2008-03-29 Thread Patrick Giagnocavo


John Curran wrote:


Chilled water to the rack implies multiple CDU's with a colorful
hose and valve system within the computer room (effectively a
miniature version of the facility chilled water loop).  Trying to
eliminate potential failure modes in that setup will be quite the
adventure, which depending on your availability target may be
a non-issue or a great reason to consider moving to new space.


Actually it wouldn't have to be pressurized at all if you located a 
large tank containing chilled water above and to the side, with a 
no-kink, straight line to the tank.  N+1 chiller units could feed the tank.


Thermo-siphoning would occur (though usually done with a cold line at 
the bottom and a return, warmed line at the top of the cooling device) 
as the warm water rises to the chilled tank and more chilled water flows 
down to the intake.


You would of course have to figure out how to monitor/cut off/contain 
any leaks. Advantage is that cooling would continue up to the limit of 
the BTUs stored in the chilled water tank, even in the absence of power.


Cordially

Patrick Giagnocavo
[EMAIL PROTECTED]


RE: cooling door

2008-03-29 Thread Frank Coluccio

Michael Dillon is spot on when he states the following (quotation below),
although he could have gone another step in suggesting how the distance
insensitivity of fiber could be further leveraged:

The high speed fibre in Metro Area Networks will tie it all together
with the result that for many applications, it won't matter where
the servers are. 

In fact, those same servers, and a host of other storage and network elements,
can be returned to the LAN rooms and closets of most commercial buildings from
whence they originally came prior to the large-scale data center consolidations
of the current millennium, once organizations decide to free themselves of the
100-meter constraint imposed by UTP-based LAN hardware and replace those LANs
with collapsed fiber backbone designs that attach to remote switches (which 
could
be either in-building or remote), instead of the minimum two switches on every
floor that has become customary today. 

We often discuss the empowerment afforded by optical technology, but we've 
barely
scratched the surface of its ability to effect meaningful architectural changes.
The earlier prospects of creating consolidated data centers were once
near-universally considered timely and efficient, and they still are in many
respects.
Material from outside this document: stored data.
Lemma update_task_absent (task_id : string) (task_update : dict) (w : world) :
  tasks_db w !! task_id = None →
  update_task clock task_id task_update w = task_not_found clock task_id w.
Proof.
  intros H. unfold update_task, mbind, M_bind, bind, get_tasks_db, contains.
  by rewrite H.
Qed.

Lemma delete_task_absent (task_id : string) (w : world) :
  tasks_db w !! task_id = None →
  delete_task clock task_id w = task_not_found clock task_id w.
Proof.
  intros H. unfold delete_task, mbind, M_bind, bind, get_tasks_db, contains.
  by rewrite H.
Qed.

Lemma get_task_present (task_id : string) (t : dict) (w : world) :
  tasks_db w !! task_id = Some t →
  get_task clock task_id w =
    (Return (new_ApiResponse true t "Task retrieved successfully"
               (isoformat (clock (ticks w)))),
     mk_world (tasks_db w) (user_stories_db w) (S (ticks w))).
Proof.
  intros H.
  unfold get_task, mbind, M_bind, bind, get_tasks_db, contains, getitem.
  by rewrite H.
Qed.

Lemma delete_task_present (task_id : string) (t : dict) (w : world) :
  tasks_db w !! task_id = Some t →
  delete_task clock task_id w =
    (Return (new_ApiResponse true
               (<["message" := VStr "Task deleted successfully"]> ∅)
               "Task deleted successfully" (isoformat (clock (ticks w)))),
     mk_world (delete task_id (tasks_db w)) (user_stories_db w)
              (S (ticks w))).
Proof.
  intros H.
  unfold delete_task, mbind, M_bind, bind, get_tasks_db, contains.
  by rewrite H.
Qed.

Lemma update_field_run (task_id : string) (kv : string * value)
    (w : world) (t : dict) :
  tasks_db w !! task_id = Some t →
  update_field task_id kv w =
    (Return tt,
     mk_world (<[task_id := overwrite t kv]> (tasks_db w))
              (user_stories_db w) (ticks w)).
Proof.
  destruct w as [db us n]. simpl. intros H.
  cbv [update_field mbind M_bind bind get_tasks_db getitem tasks_db].
  rewrite H. unfold overwrite, ret, put_tasks_db.
  destruct (contains kv.1 t); simpl; [done|].
  by rewrite (insert_id _ _ _ H).
Qed.

(** The loop of [update_task] never fails on a stored task, and rewrites
    only the record under [task_id]. *)
Lemma for_each_update_field (task_id : string) (l : list (string * value)) :
  ∀ (w : world) (t : dict),
    tasks_db w !! task_id = Some t →
    for_each l (update_field task_id) w =
      (Return tt,
       mk_world (<[task_id := foldl overwrite t l]> (tasks_db w))
                (user_stories_db w) (ticks w)).
Proof.
  induction l as [|kv l IH]; intros w t H; simpl.
  - destruct w as [db us n]; simpl in *.
    unfold ret. by rewrite (insert_id _ _ _ H).
  - unfold mbind, M_bind, bind.
    rewrite (update_field_run _ _ _ _ H).
    rewrite (IH _ (overwrite t kv)); simpl.
    + by rewrite insert_insert_eq.
    + apply lookup_insert_eq.
Qed.

Lemma update_task_present (task_id : string) (task_update t : dict)
    (w : world) :
  tasks_db w !! task_id = Some t →
  update_task clock task_id task_update w =
    (Return (new_ApiResponse true
               (foldl overwrite t (map_to_list task_update))
               "Task updated successfully" (isoformat (clock (ticks w)))),
     mk_world
       (<[task_id := foldl overwrite t (map_to_list task_update)]>
          (tasks_db w))
       (user_stories_db w) (S (ticks w))).
Proof.
  intros H. unfold update_task, contains.
  unfold mbind at 1, M_bind at 1, bind at 1, get_tasks_db at 1.
  rewrite H. simpl.
  unfold mbind at 1, M_bind at 1, bind at 1.
  rewrite (for_each_update_field _ _ _ _ H).
  unfold mbind, M_bind, bind, get_tasks_db, getitem. simpl.
  by rewrite lookup_insert_eq.
Qed.

Lemma create_task_run (task_request : CreateTaskRequest) (w : world) :
  let task_id := "task_" +:+ Fmt.zfill 3 (size (tasks_db w) + 1) in
  let new_task :=
    mk_Task task_id (req_title task_request)
      (req_description task_request) "pending"
      (isoformat (clock (ticks w))) (req_user_story task_request) in
  create_task clock task_request w =
    (Return (new_ApiResponse true new_task "Task created successfully"
               (isoformat (clock (S (ticks w))))),
     mk_world (<[task_id := Task_dict new_task]> (tasks_db w))
              (user_stories_db w) (S (S (ticks w)))).
Proof. reflexivity. Qed.

Lemma create_user_story_run (story : UserStory) (w : world) :
  let story_id := "story_" +:+ Fmt.zfill 3 (size (user_stories_db w) + 1) in
  let story' := set_story_id story story_id in
  create_user_story clock story w =
    (Return (new_ApiResponse true story' "User story created successfully"
               (isoformat (clock (ticks w)))),
     mk_world (tasks_db w)
              (<[story_id := UserStory_dict story']> (user_stories_db w))
              (S (ticks w))).
Proof. reflexivity. Qed.

End HandlerFacts.

(** ** The task endpoints *)

Lemma error_detail_success (error message timestamp : string) :
  error_detail error message timestamp !! "success" = Some (VBool false).
Proof. unfold error_detail. apply lookup_insert_eq. Qed.

Lemma error_detail_error (error message timestamp : string) :
  error_detail error message timestamp !! "error" = Some (VStr error).
Proof.
  unfold error_detail.
  rewrite lookup_insert_ne by done. apply lookup_insert_eq.
Qed.



Lemma respond_ext {A} (wrap : A → response) (m m' : M A) (w : world) :
  m w = m' w → respond wrap m w = respond wrap m' w.
Proof. unfold respond. by intros ->. Qed.

Lemma task_not_found_response (clock : nat → datetime) {A}
    (wrap : A → response) (task_id : string) (w : world) :
  is_task_not_found (fst (respond wrap (task_not_found clock task_id) w)).
Proof.
  unfold respond. rewrite task_not_found_run. simpl.
  split; [done|]. split; [apply error_detail_success|].
  apply error_detail_error.
Qed.

Lemma task_not_found_keeps_store (clock : nat → datetime) {A}
    (wrap : A → response) (task_id : string) (w : world) :
  tasks_db (snd (respond wrap (task_not_found clock task_id) w)) =
    tasks_db w.
Proof. unfold respond. by rewrite task_not_found_run. Qed.

(** C1: for a task id absent from the store, GET, PUT and DELETE on
    [/tasks/{id}] each answer with HTTP 404 and an error body whose
    [success] is false and whose [error] is [TASK_NOT_FOUND]. *)
Theorem absent_task_is_not_found (clock : nat → datetime)
    (task_id : string) (task_update : dict) (w : world) :
  tasks_db w !! task_id = None →
  is_task_not_found (fst (dispatch clock (GET_task task_id) w)) ∧
  is_task_not_found
    (fst (dispatch clock (PUT_task task_id task_update) w)) ∧
  is_task_not_found (fst (dispatch clock (DELETE_task task_id) w)).
Proof.
  intros H. cbn [dispatch].
  rewrite (respond_ext _ _ _ _ (get_task_absent clock _ _ H)).
  rewrite (respond_ext _ _ _ _
             (update_task_absent clock _ task_update _ H)).
  rewrite (respond_ext _ _ _ _ (delete_task_absent clock _ _ H)).
  repeat split; apply task_not_found_response.
Qed.

Lemma absent_task_is_not_found_witness :
  tasks_db initial_world !! "task_404" = None ∧
  is_task_not_found
    (fst (dispatch example_clock (GET_task "task_404") initial_world)) ∧
  is_task_not_found
    (fst (dispatch example_clock
            (PUT_task "task_404" (<["title" := VStr "X"]> ∅))
            initial_world)) ∧
  is_task_not_found
    (fst (dispatch example_clock (DELETE_task "task_404") initial_world)).
Proof.
  split; [reflexivity|].
  apply (absent_task_is_not_found example_clock "task_404"
           (<["title" := VStr "X"]> ∅) initial_world).
  reflexivity.
Defined.

(** C10: for a task id absent from the store, the failing GET, PUT and
    DELETE on [/tasks/{id}] leave the task store as it was. *)
Theorem not_found_keeps_store (clock : nat → datetime)
    (task_id : string) (task_update : dict) (w : world) :
  tasks_db w !! task_id = None →
  tasks_db (snd (dispatch clock (GET_task task_id) w)) = tasks_db w ∧
  tasks_db (snd (dispatch clock (PUT_task task_id task_update) w)) =
    tasks_db w ∧
  tasks_db (snd (dispatch clock (DELETE_task task_id) w)) = tasks_db w.
Proof.
  intros H. cbn [dispatch].
  rewrite (respond_ext _ _ _ _ (get_task_absent clock _ _ H)).
  rewrite (respond_ext _ _ _ _
             (update_task_absent clock _ task_update _ H)).
  rewrite (respond_ext _ _ _ _ (delete_task_absent clock _ _ H)).
  repeat split; apply task_not_found_keeps_store.
Qed.

Lemma not_found_keeps_store_witness :
  tasks_db initial_world !! "task_404" = None ∧
  tasks_db (snd (dispatch example_clock (GET_task "task_404")
                   initial_world)) = tasks_db initial_world ∧
  tasks_db (snd (dispatch example_clock
                   (PUT_task "task_404" (<["id" := VStr "task_001"]> ∅))
                   initial_world)) = tasks_db initial_world ∧
  tasks_db (snd (dispatch example_clock (DELETE_task "task_404")
                   initial_world)) = tasks_db initial_world.
Proof.
  split; [reflexivity|].
  apply (not_found_keeps_store example_clock "task_404"
           (<["id" := VStr "task_001"]> ∅) initial_world).
  reflexivity.
Defined.

(** C7: deleting a stored task succeeds and removes the record, so the
    GET of the same id that follows is answered NotFound
    (404, [success] false, [TASK_NOT_FOUND]). *)
Theorem delete_then_get_not_found (clock : nat → datetime)
    (task_id : string) (w : world) :
  is_Some (tasks_db w !! task_id) →
  is_success 200 (fst (dispatch clock (DELETE_task task_id) w)) ∧
  tasks_db (snd (dispatch clock (DELETE_task task_id) w)) !! task_id =
    None ∧
  is_task_not_found
    (fst (dispatch clock (GET_task task_id)
            (snd (dispatch clock (DELETE_task task_id) w)))).
Proof.
  intros [t H]. cbn [dispatch]. unfold respond at 1 2 4.
  rewrite (delete_task_present clock _ _ _ H). cbn [fst snd tasks_db].
  split; [done|]. split; [apply lookup_delete_eq|].
  rewrite (respond_ext _ _ (task_not_found clock task_id))
    by (apply get_task_absent; apply lookup_delete_eq).
  apply task_not_found_response.
Qed.
(** [Array.prototype.findIndex]: position of the first element satisfying
    [p], or [-1]. *)
Fixpoint findIndex {A} (p : A -> bool) (l : list A) : Z :=
  match l with
  | [] => -1
  | x :: l' =>
      if p x then 0
      else let i := findIndex p l' in
           if i <? 0 then -1 else i + 1
  end.

(** ** Tokens ([@token], [@internal/swaptype], [@internal/entity]) *)

(** Token identities are unique symbols; only their equality matters. *)
Definition ID := N.

(** The members of the [SwapType] enumeration that the bridge names, and
    the remaining ones by their label. *)
Inductive SwapType :=
  | SwapType_ETH
  | SwapType_AVAX
  | SwapType_MOVR
  | SwapType_other (label : string).

#[global] Instance SwapType_eq_dec : EqDecision SwapType.
Proof. solve_decision. Defined.

(** The [Token] interface. A [WrappedToken] carries its underlying token and
    reports [isWrappedToken = true]; a [BaseToken] carries none and reports
    [false], so the flag is read off the [underlyingToken] field. *)
Inductive Token := mkToken {
  id              : ID;
  symbol          : string;
  swapType        : SwapType;
  underlyingToken : option Token;
  address         : Z -> option string;
  wrapperAddress  : Z -> option string;
  decimals        : Z -> Z;
}.

Definition isWrappedToken (t : Token) : bool :=
  match underlyingToken t with Some _ => true | None => false end.

(** [Token.isEqual]: equality is by logical id. *)
Definition isEqual (a b : Token) : bool := bool_decide (id a = id b).
Definition report_lines (analysis : Summary) : list (list piece) :=
  [ [Lit "Sunrise Hospital EMR Analysis Summary"];
    [Lit "-----------------------------------"];
    [Lit "Total Patients: "; OfNat (total_patients analysis)];
    [Lit "Unique Email Domains: "; OfNat (unique_domains analysis)];
    [Lit "Mean Age: "; OfNumber (mean_age analysis)];
    [Lit "Condition Frequencies:"] ].

Section Session.

(** The environment of a run: the network, Python's [int] on a line of
    input (None for ValueError), and the IOError, if any, that opening a
    file for writing meets. *)
Variable requests_get : string → outcome.
Variable int_ : string → option Z.
Variable open_error : string → option string.

Definition save_analysis (analysis : Summary) (filename : string)
  : io unit :=
  match open_error filename with
  | Some err => ([Print [Lit "File error: "; Lit err]], Ok tt)
  | None =>
      ([WriteFile filename (report_lines analysis)
          (condition_counts analysis)], Ok tt)
  end.

(** [input(prompt)]: EOFError when the input is exhausted. *)
Definition input {A} (prompt : string) (stdin : list string)
    (k : string → list string → io A) : io A :=
  match stdin with
  | [] => ([Input prompt], Raise EOFError)
  | line :: rest => let '(out, r) := k line rest in (Input prompt :: out, r)
  end.

Fixpoint get_age_range (stdin : list string) : io (Z * Z * list string) :=
  input "Enter minimum age: " stdin (λ line1 rest1,
    match int_ line1 with
    | None =>
        print [Lit "Please enter valid numbers."] (get_age_range rest1)
    | Some min_age =>
        input "Enter maximum age: " rest1 (λ line2 rest2,
          match int_ line2 with
          | None =>
              print [Lit "Please enter valid numbers."] (get_age_range rest2)
          | Some max_age =>
              if (min_age <? 0) || (max_age <? min_age) then
                print [Lit "Invalid age range. Try again."]
                  (get_age_range rest2)
              else pure (Ok (min_age, max_age, rest2))
          end)
    end).

(** ** Main menu *)

Definition url : string := "https://invalid-api-url.com/users".

Record session := mkSession {
  patient_data : DataFrame;
  filtered_data : DataFrame
}.

Inductive control := Continue | Break.

Definition menu {A} (k : io A) : io A :=
  print [] (print [Lit "Menu Options:"]
    (print [Lit "1. Fetch patient data"]
       (print [Lit "2. Filter patients by age"]
          (print [Lit "3. View analysis and visualizations"]
             (print [Lit "4. Exit"] k))))).

Definition fetch_patient_data (st : session) : io session :=
  patient_data ⇐ fetch_and_clean_data requests_get url;
  let filtered_data := pd_DataFrame in
  let st' := {| patient_data := patient_data;
                filtered_data := filtered_data |} in
  if negb (empty patient_data)
  then print [Lit "Patient data loaded successfully."] (pure (Ok st'))
  else print [Lit "Failed to load patient data."] (pure (Ok st')).
Lemma moving_empties_the_source_witness :
  (0 ≠ 1)%nat ∧
  two_objects !! 0%nat = Some SimpleVector_default ∧
  two_objects !! 1%nat = Some v_123 ∧
  in_storage v_123 ∧
  ∃ st' a' b', operator_assign_move two_objects 0%nat 1%nat = Ok st' ∧
    st' !! 0%nat = Some a' ∧ st' !! 1%nat = Some b' ∧
    size_ b' = 0 ∧ capacity_ b' = 0 ∧ size_ a' = 3 ∧ elements a' = [1; 2; 3].
Proof.
  assert ((0 ≠ 1)%nat) as Hne by done.
  assert (two_objects !! 0%nat = Some SimpleVector_default) as Ha.
  { apply lookup_insert_eq. }
  assert (two_objects !! 1%nat = Some v_123) as Hb.
  { unfold two_objects. rewrite lookup_insert_ne by done. apply lookup_insert_eq. }
  assert (in_storage v_123) as Hvb by (unfold in_storage; sizes; lia).
  repeat (split; [done|]).
  destruct (moving_empties_the_source 0 id two_objects 0%nat 1%nat
              SimpleVector_default v_123 Hne Ha Hb Hvb)
    as [_ (st' & a' & b' & Hm & Ha' & Hb' & Hs & Hc & Hs' & He)].
  by exists st', a', b'.
Defined.


(** * More of the container *)

Section MoreFacts.
Context {T : Type} (dflt : T) (moved : T → T).
Implicit Types (v w : @SimpleVector T) (x : T) (l : list T).

(** ** Sequences, slot by slot *)

Lemma slot_app l1 l2 j :
  slot (l1 ++ l2) j =
  if bool_decide (j < Z.of_nat (length l1)) then slot l1 j
  else slot l2 (j - Z.of_nat (length l1)).
Proof.
  unfold slot. destruct (decide (0 ≤ j)) as [Hj|Hj].
  - rewrite (bool_decide_eq_true_2 (0 ≤ j)) by done.
    case_bool_decide.
    + apply lookup_app_l. lia.
    + rewrite bool_decide_eq_true_2 by lia.
      rewrite lookup_app_r by lia. f_equal. lia.
  - rewrite (bool_decide_eq_false_2 (0 ≤ j)) by done.
    case_bool_decide; [done|]. by rewrite bool_decide_eq_false_2 by lia.
Qed.

Lemma slot_cons x l j :
  slot (x :: l) j = if bool_decide (j = 0) then Some x else slot l (j - 1).
Proof.
  unfold slot. destruct (decide (j = 0)) as [->|Hj].
  - done.
  - rewrite (bool_decide_eq_false_2 (j = 0)) by done.
    destruct (decide (0 ≤ j)).
    + rewrite !bool_decide_eq_true_2 by lia.
      replace (Z.to_nat j) with (S (Z.to_nat (j - 1))) by lia. done.
    + by rewrite !bool_decide_eq_false_2 by lia.
Qed.

Lemma slot_drop (n : nat) l j :
  slot (drop n l) j = if bool_decide (0 ≤ j) then slot l (j + Z.of_nat n) else None.
Proof.
  unfold slot. case_bool_decide; [|done].
  rewrite bool_decide_eq_true_2 by lia.
  rewrite lookup_drop. f_equal. lia.
Qed.

Lemma slot_nil j : slot (@nil T) j = None.
Proof. unfold slot. by case_bool_decide. Qed.

Lemma fits_elements_length v :
  fits v → Z.of_nat (length (elements v)) = size_ v.
Proof. intros [? ?]. apply elements_length. lia. Qed.

Lemma valid_fits v : valid v → fits v.
Proof. unfold fits. sizes. lia. Qed.

(** ** [Resize] *)

(** X1.  The elements after [Resize(n)] are the first [n] of before, then
    default values up to [n]; the capacity does not decrease and the
    array still holds it. *)
Theorem Resize_elements v n :
  valid v → 0 ≤ n < 2 ^ size_t_bits →
  ∃ v', Resize dflt moved v n = Ok v' ∧
    elements v' =
      take (Z.to_nat n) (elements v) ++ replicate (Z.to_nat (n - size_ v)) dflt ∧
    fits v' ∧ capacity_ v ≤ capacity_ v'.
Proof.
  intros Hv Hn.
  pose proof (fits_elements_length v (valid_fits v Hv)) as Hlen.
  assert (∀ v', size_ v' = n →
            (∀ j, 0 ≤ j < n →
                  slot (items_ v') j =
                  if bool_decide (j < size_ v) then slot (items_ v) j
                  else Some dflt) →
            elements v' =
              take (Z.to_nat n) (elements v) ++
              replicate (Z.to_nat (n - size_ v)) dflt) as Hel.
  { intros v' Hs Hsl. apply slot_ext. intros j.
    rewrite slot_app, slot_take, slot_replicate, !slot_elements, Hs.
    rewrite length_take, Nat2Z.inj_min, Hlen.
    destruct (decide (0 ≤ j < n)) as [Hj|Hj].
    - rewrite Hsl by done. sizes. slots.
    - destruct (decide (j < 0)).
      + rewrite !slot_None by lia. sizes. slots.
      + sizes. slots. }
  destruct (Z.lt_ge_cases n (size_ v)) as [Hlt|Hge].
  - exists (set_size v n). split; [apply Resize_shrink; lia|].
    split; [|unfold fits; sizes; lia].
    apply Hel; [done|]. intros j Hj. simpl. slots.
  - destruct (Z.le_gt_cases n (capacity_ v)) as [Hle|Hgt].
    + destruct (Resize_within dflt moved v n Hv) as (v' & Hr & Hs & Hc & Hl & Hsl);
        [lia|].
      exists v'. split; [done|]. split; [|unfold fits; sizes; lia].
      apply Hel; [done|]. intros j Hj. rewrite Hsl. sizes. slots.
    + destruct (Resize_grow dflt moved v n Hv) as (v' & Hr & Hs & Hc & Hl & Hsl);
        [lia|].
      exists v'. split; [done|]. split; [|unfold fits; sizes; lia].
      apply Hel; [done|]. intros j Hj. by apply Hsl.
Qed.

(** X2.  [Clear()] does what [Resize(0)] does. *)
Theorem Clear_is_Resize_0 v :
  0 ≤ size_ v ≤ capacity_ v → Resize dflt moved v 0 = Ok (Clear v).
Proof.
  intros Hs. unfold Resize, Clear.
  destruct (decide (size_ v = 0)) as [H0|H0].
  - rewrite !bool_decide_eq_true_2 by lia. unfold for_range.
    rewrite H0. simpl. by destruct v.
  - by rewrite bool_decide_eq_false_2 by lia.
Qed.

(** ** Constructors *)

(** X3.  [SimpleVector(n, value)] with a [const Type&] has size and
    capacity [n] and [n] copies of [value] in an array of [n] slots. *)
Theorem fill_constructor n x :
  0 ≤ n →
  SimpleVector_fill dflt n x =
    Ok {| items_ := replicate (Z.to_nat n) x; size_ := n; capacity_ := n |}.
Proof.
  intros Hn. unfold SimpleVector_fill, std_fill.
  rewrite distance_ok by lia. simpl.
  destruct (fill_loop_spec x (Z.to_nat (0 + n - 0)) (ArrayPtr.create dflt n) 0)
    as (a' & -> & Hl & Ha');
    [unfold ArrayPtr.create; rewrite ?length_replicate; lia..|].
  simpl. do 2 f_equal. apply slot_ext. intros j.
  rewrite Ha', slot_replicate. unfold ArrayPtr.create. rewrite slot_replicate.
  slots.
Qed.

(** X4.  [SimpleVector{...}] holds the listed values in their order, in an
    array of as many slots, with that size and capacity. *)
Theorem initializer_list_constructor l :
  SimpleVector_init dflt moved l =
    Ok {| items_ := l; size_ := Z.of_nat (length l);
          capacity_ := Z.of_nat (length l) |}.
Proof.
  unfold SimpleVector_init, std_copy.
  destruct (transfer_range_spec moved Copying l 0 (Z.of_nat (length l))
              (ArrayPtr.create dflt (Z.of_nat (length l))) 0)
    as (s1 & t1 & -> & Hl1 & Hl2 & Ht1 & Hs1);
    [unfold ArrayPtr.create; rewrite ?length_replicate; lia..|].
  simpl. do 2 f_equal. apply slot_ext. intros j.
  rewrite Ht1. unfold ArrayPtr.create. rewrite slot_replicate.
  destruct (decide (0 ≤ j < Z.of_nat (length l))).
  - slots.
  - rewrite (slot_None l j) by lia. slots.
Qed.

Lemma broadcast_loop_spec n : ∀ (tmp : list T) value lo,
  0 ≤ lo → lo + Z.of_nat n ≤ Z.of_nat (length tmp) →
  ∃ r, for_loop n lo
         (λ i (s : list T * T), tmp ← ArrayPtr.set s.1 i s.2; Ok (tmp, moved s.2))
         (tmp, value) = Ok r ∧
       length r.1 = length tmp ∧
       ∀ j, slot r.1 j =
            if bool_decide (lo ≤ j < lo + Z.of_nat n)
            then Some (Nat.iter (Z.to_nat (j - lo)) moved value)
            else slot tmp j.
Proof.
  induction n as [|n IH]; intros tmp value lo Hlo Hn.
  - exists (tmp, value). simpl. split; [done|]. split; [done|].
    intros j. by rewrite bool_decide_eq_false_2 by lia.
  - simpl. rewrite set_in_range by lia. simpl.
    destruct (IH (<[Z.to_nat lo := value]> tmp) (moved value) (lo + 1))
      as (r & -> & Hl & Hr); try (rewrite ?length_insert; lia).
    exists r. split; [done|]. rewrite Hl, length_insert. split; [done|].
    intros j. rewrite Hr, slot_insert by lia.
    destruct (decide (j = lo)) as [->|Hne].
    + rewrite bool_decide_eq_false_2 by lia.
      rewrite !bool_decide_eq_true_2 by lia.
      by replace (Z.to_nat (lo - lo)) with 0%nat by lia.
    + rewrite (bool_decide_eq_false_2 (j = lo)) by done.
      destruct (decide (lo + 1 ≤ j < lo + 1 + Z.of_nat n)).
      * rewrite !bool_decide_eq_true_2 by lia. f_equal.
        replace (Z.to_nat (j - lo)) with (S (Z.to_nat (j - (lo + 1)))) by lia.
        by rewrite Nat.iter_succ_r.
      * by rewrite !bool_decide_eq_false_2 by lia.
Qed.

(** X5.  [SimpleVector(n, std::move(value))] has size and capacity [n];
    slot [j] holds what [value] is after it has been moved from [j]
    times.  They are [n] copies of [value] when moving leaves [value] as
    it is. *)
Theorem fill_move_constructor n x :
  0 ≤ n →
  ∃ v, SimpleVector_fill_move dflt moved n x = Ok v ∧
    size_ v = n ∧ capacity_ v = n ∧ Z.of_nat (length (items_ v)) = n ∧
    (∀ j, 0 ≤ j < n → slot (items_ v) j = Some (Nat.iter (Z.to_nat j) moved x)) ∧
    (moved x = x → items_ v = replicate (Z.to_nat n) x).
Proof.
  intros Hn. unfold SimpleVector_fill_move, for_range.
  destruct (broadcast_loop_spec (Z.to_nat (n - 0)) (ArrayPtr.create dflt n) x 0)
    as (r & -> & Hl & Hr);
    [unfold ArrayPtr.create; rewrite ?length_replicate; lia..|].
  unfold ArrayPtr.create in Hl. rewrite length_replicate in Hl.
  simpl. eexists. split; [done|]. simpl.
  split; [done|]. split; [done|]. split; [lia|]. split.
  - intros j Hj. rewrite Hr. rewrite bool_decide_eq_true_2 by lia.
    do 2 f_equal. lia.
  - intros Hfix. apply slot_ext. intros j. rewrite Hr, slot_replicate.
    unfold ArrayPtr.create. rewrite slot_replicate.
    destruct (decide (0 ≤ j < n)).
    + rewrite !bool_decide_eq_true_2 by lia. f_equal.
      induction (Z.to_nat (j - 0)) as [|k IHk]; [done|].
      simpl. by rewrite IHk.
    + by rewrite !bool_decide_eq_false_2 by lia.
Qed.
Lemma cleanup_file_fst (dir : directory) (lg : list log_entry) (f : string) :
  (cleanup_file prefix ext today (dir, lg) f).1
  = if expired prefix ext today f then delete f dir else dir.
Proof.
  unfold cleanup_file, expired.
  destruct (startswith f prefix && endswith f ext); [|done].
  destruct (file_date prefix ext f) as [d|]; [|done].
  by destruct (days_between today d >? RETENTION_DAYS)%Z.
Qed.

Lemma cleanup_file_snd (dir : directory) (lg : list log_entry) (f : string) :
  (cleanup_file prefix ext today (dir, lg) f).2 = lg ++ sweep_report prefix ext today f.
Proof.
  unfold cleanup_file, sweep_report.
  destruct (startswith f prefix && endswith f ext); [|by rewrite app_nil_r].
  destruct (file_date prefix ext f) as [d|]; [|done].
  destruct (days_between today d >? RETENTION_DAYS)%Z; [done|by rewrite app_nil_r].
Qed.

Lemma cleanup_fold_log (l : list string) :
  forall (dir : directory) (lg : list log_entry),
    (foldl (cleanup_file prefix ext today) (dir, lg) l).2
    = lg ++ (l ≫= sweep_report prefix ext today).
Proof.
  induction l as [|f l IH]; intros dir lg.
  - cbn. by rewrite app_nil_r.
  - cbn [foldl].
    destruct (cleanup_file prefix ext today (dir, lg) f) as [dir1 lg1] eqn:E.
    rewrite IH. pose proof (cleanup_file_snd dir lg f) as Hlg. rewrite E in Hlg.
    cbn [snd] in Hlg. subst lg1. by rewrite <- app_assoc.
Qed.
However, now that the problems associated with a/c and power have
entered into the calculus, some data center design strategies are beginning to
look more like anachronisms that have been caught in a whip-lash of rapidly
shifting conditions, and in a league with the constraints that are imposed by 
the
now-seemingly-obligatory 100-meter UTP design. 

Frank A. Coluccio
DTI Consulting Inc.
212-587-8150 Office
347-526-6788 Mobile

On Sat Mar 29 13:57 ,  sent:


 Can someone please, pretty please with sugar on top, explain 
 the point behind high power density? 

It allows you to market your operation as a data center. If
you spread it out to reduce power density, then the logical 
conclusion is to use multiple physical locations. At that point
you are no longer centralized.

In any case, a lot of people are now questioning the traditional
data center model from various angles. The time is ripe for a 
paradigm change. My theory is that the new paradigm will be centrally
managed, because there is only so much expertise to go around. But
the racks will be physically distributed, in virtually every office 
building, because some things need to be close to local users. The
high speed fibre in Metro Area Networks will tie it all together
with the result that for many applications, it won't matter where
the servers are. Note that the Google MapReduce, Amazon EC2, Haddoop
trend will make it much easier to place an application without
worrying about the exact locations of the physical servers.

Back in the old days, small ISPs set up PoPs by finding a closet 
in the back room of a local store to set up modem banks. In the 21st
century folks will be looking for corporate data centers with room
for a rack or two of multicore CPUs running XEN, and Opensolaris
SANs running ZFS/raidz providing iSCSI targets to the XEN VMs.

--Michael Dillon






RE: cooling door

2008-03-29 Thread david raistrick


On Sat, 29 Mar 2008, Frank Coluccio wrote:

In fact, those same servers, and a host of other storage and network 
elements, can be returned to the LAN rooms and closets of most 
commercial buildings from whence they originally came prior to the


How does that work?  So now we buy a whole bunch of tiny gensets, and a 
whole bunch of baby UPSen and smaller cooling units to support little 
datacenters?  Not to mention diverse paths to each point..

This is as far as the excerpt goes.